Routinely using an HL assessment tool is an important first step. There are several screening tests that reliably assess HL, but they vary in their approach and the time needed to administer them. (See TABLE 1 for details on the most widely used screening tools.17-21)
Assessing time and cost. The Newest Vital Sign (NVS), a screening tool in which patients are asked to use a sample product label to determine things like fat content, calories, and serving size, was included in a study assessing the time and cost of HL interventions. Distributing the NVS and explaining how to complete it added <30 seconds to the patient intake process. Scoring the test and recording the results in the patient’s electronic medical record, tasks completed by the front office staff, took <2 minutes. The office visit itself took 2 to 5 minutes more than it otherwise would have—the extra time needed for the clinician to adapt his or her communication style to the patient’s documented HL level and to assess patient recall and understanding.22
Implementation added up to $8,000 in start-up and training costs, plus costs for refresher training and system maintenance.22 Using free materials, such as the Agency for Healthcare Research and Quality (AHRQ)’s Health Literacy Universal Precautions Toolkit (detailed in a bit),23 limiting training fees, and relying on existing staff members to do the training could significantly cut the cost of an HL intervention.22
Table 1
Health literacy assessment: Validated screening tools17-21
Assessment tool | Description | Administration time | Scoring | Advantages |
---|---|---|---|---|
Newest Vital Sign (NVS) http://www.annfammed.org/content/3/6/514.figures-only | 6-question test of ability to interpret an ice cream nutrition label | <3 minutes | 0-1 correct=high likelihood of limited HL; 2-3 correct=possibility of limited HL; ≥4 correct= adequate health literacy | Quick, widely accepted; available in English and Spanish |
Rapid Estimate of Adult Literacy in Medicine, Short Form (REALM-SF) http://www.ahrq.gov/populations/sahlsatool.html | 7-item health word recognition test | 2-3 minutes | 0 correct=≤3rd grade;* 1-3 correct=4th-6th grade; 4-6 correct= 7th-8th grade; 7 correct=high school | Quick; large font available |
Test of Functional Health Literacy in Adults (TOFHLA) http://www.peppercornbooks.com/catalog/information.php?info_id=5 | Timed reading comprehension test† | 18-22 minutes (7 minutes for S-TOFHLA) | 75-100=adequate HL; 60-74=marginal HL; 0-59= inadequate HL | Available in short version, very short version, and in Spanish |
*≤3rd grade: unable to read most low-literacy materials; 4th-6th grades: needs low-literacy material and may be unable to read prescription labels; 7th-8th grades: will struggle with most patient education material; high school: able to read most patient education material. †Uses modified Cloze procedure (every 5th to 7th word is replaced with a blank space and the patient selects the word from 4 multiple choice options). HL, health literacy; S-TOFHLA, Short Test of Functional Health Literacy in Adults. |
Tools to help boost your communication skills
A number of online resources are available to help health care professionals address HL. Take a look at the following examples to see which might be most helpful to you:
AHRQ Health Literacy Toolkit. Available at http://www.ahrq.gov/qual/literacy/index.html, the AHRQ’s HL toolkit starts with the assumption that most patients have difficulty understanding health information at times. It outlines a systematic approach to assessing clinical practices, evaluating patients’ HL, improving provider-patient communication, and teaching patients self-management skills. AHRQ provides 20 tools, specific implementation steps, worksheets, and sample forms, among other resources.

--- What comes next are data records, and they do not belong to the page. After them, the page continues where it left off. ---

(** What a retried batch leaves *)
Lemma batch_retry_outcome {W A} (batch_func : list Z -> M W A)
    (transferred : W -> Z -> Prop) (config : option RetryConfig) (indices : list Z) (w : W)
    (Hcontract : batch_contract batch_func transferred)
    (Hconfig : forall c, config = Some c -> (1 <= attempts c)%Z) :
  let run := batch_retry batch_func config indices w in
  match outcome run with
  | Some (Ok _) => forall i, i ∈ indices -> transferred (world (final_state run)) i
  | Some (Err (BatchTransferError fs)) =>
      (forall i, i ∈ map failure_index fs -> i ∈ indices) /\
      (forall i, i ∈ indices -> i ∈ map failure_index fs \/ transferred (world (final_state run)) i)
  | Some (Err e) =>
      let s := final_state run in
      (exists w1 e1, batch_func (pending s) w1 = (Err e1, world s) /\
         (e = e1 \/ exists fs, e1 = BatchTransferError fs /\ remap_batch_transfer_error fs (pending s) = Err e)) /\
      (forall i, i ∈ pending s -> i ∈ indices) /\
      (forall i, i ∈ indices -> i ∈ pending s \/ transferred (world s) i)
  | None => False
  end.
Proof.
  cbn zeta. unfold batch_retry.
  destruct (run_with_retry_outcome (call_batch batch_func) batch_classify config
    (mkBatchState indices w) Hconfig) as (k & r & s & Hk & Hret & Ho & He & _).
  pose proof (retried_inv batch_func transferred Hcontract indices _ _ _ Hret
    (batch_inv_init transferred indices w)) as Hinv.
  rewrite Ho. clear Ho Hret Hk. revert He.
  generalize (final_state (run_with_retry (call_batch batch_func) batch_classify config
    (mkBatchState indices w))). intros sf He. unfold ends_with, attempt_result, call_batch in He.
  destruct (batch_func (pending s) (world s)) as [[a|e] w1] eqn:Hc; cbn in He.
  { destruct He as [-> ->]. intros i Hi. cbn.
    destruct (proj1 Hinv i Hi); [by eapply contract_ok|by eapply contract_mono]. }
  assert (batch_inv transferred indices (mkBatchState (pending s) w1)) as [Hsame Hsub].
  { destruct Hinv as [H1 H2]. split; cbn; [|done]. intros i Hi.
    destruct (H1 i Hi); [by left|]. right. by eapply contract_mono. }
  cbn [pending world] in Hsame, Hsub.
  destruct e; cbn in He;
    try (destruct He as (-> & -> & _); cbn [pending world]; split; [|by split]; by eexists _, _; split; [exact Hc|left]).
  destruct (remap_batch_transfer_error failures (pending s)) as [[[e rs] ids]|e'] eqn:Hm; cbn in He.
  - unfold remap_batch_transfer_error in Hm.
    destruct (remap_failures failures (pending s)) as [[rs0 ids0]|e'] eqn:Hr; cbn in Hm; [|done].
    destruct (remap_inv _ _ Hcontract _ _ _ _ _ _ Hinv Hc Hr) as [-> Hinv'].
    destruct rs0 as [|r0 rs0]; cbn in Hm; [done|]. injection Hm as <- <- <-. cbn in He.
    destruct (negb (failure_retryable r0) || _); cbn in He;
      destruct He as (-> & -> & _); cbn; split; by apply Hinv'.
  - destruct He as [-> ->]. pose proof (remap_error_kind _ _ _ Hm) as Hk. cbn [pending world].
    destruct e'; try done; (split; [|by split]); eexists _, _; (split; [exact Hc|right]); by eexists.
Qed.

Communication course for providers. The Health Resources and Services Administration (HRSA) is another valuable resource. Noting that ensuring effective health communication is a shared responsibility, HRSA offers a free online course (http://www.hrsa.gov/publichealth/healthliteracy/) titled “Effective Communication Tools for Healthcare Professionals.” The curriculum incorporates HL, cultural competence, and LEP.
“Ask Me 3” campaign. Developed by the National Patient Safety Foundation, this program (available at http://www.npsf.org/for-healthcare-professionals/programs/ask-me-3/) is designed to promote provider-patient communication by encouraging patients to ask 3 questions at each visit:
- What is my main problem?
- What do I need to do?
- Why is it important for me to do this?
The role of providers is to ensure that patients understand the answers. Ask Me 3 brochures, posters, and patient handouts, which can be purchased on the foundation’s Web site, are designed to remind patients to speak up.
Assess comprehension and recall
Studies suggest that up to 80% of medical information received is forgotten by patients immediately, and nearly half of the content that’s retained is incorrect.24 Prioritizing information you wish to provide and limiting yourself to 3 to 5 key points per visit is one way to increase the likelihood that patients will remember what you said. Using open-ended questions (eg, “Tell me what you’ll do when you get home”) and the “teach back” method—that is, asking patients to repeat in their own words what you’ve taught them about their medications and treatment plan—helps to reinforce key take-home points.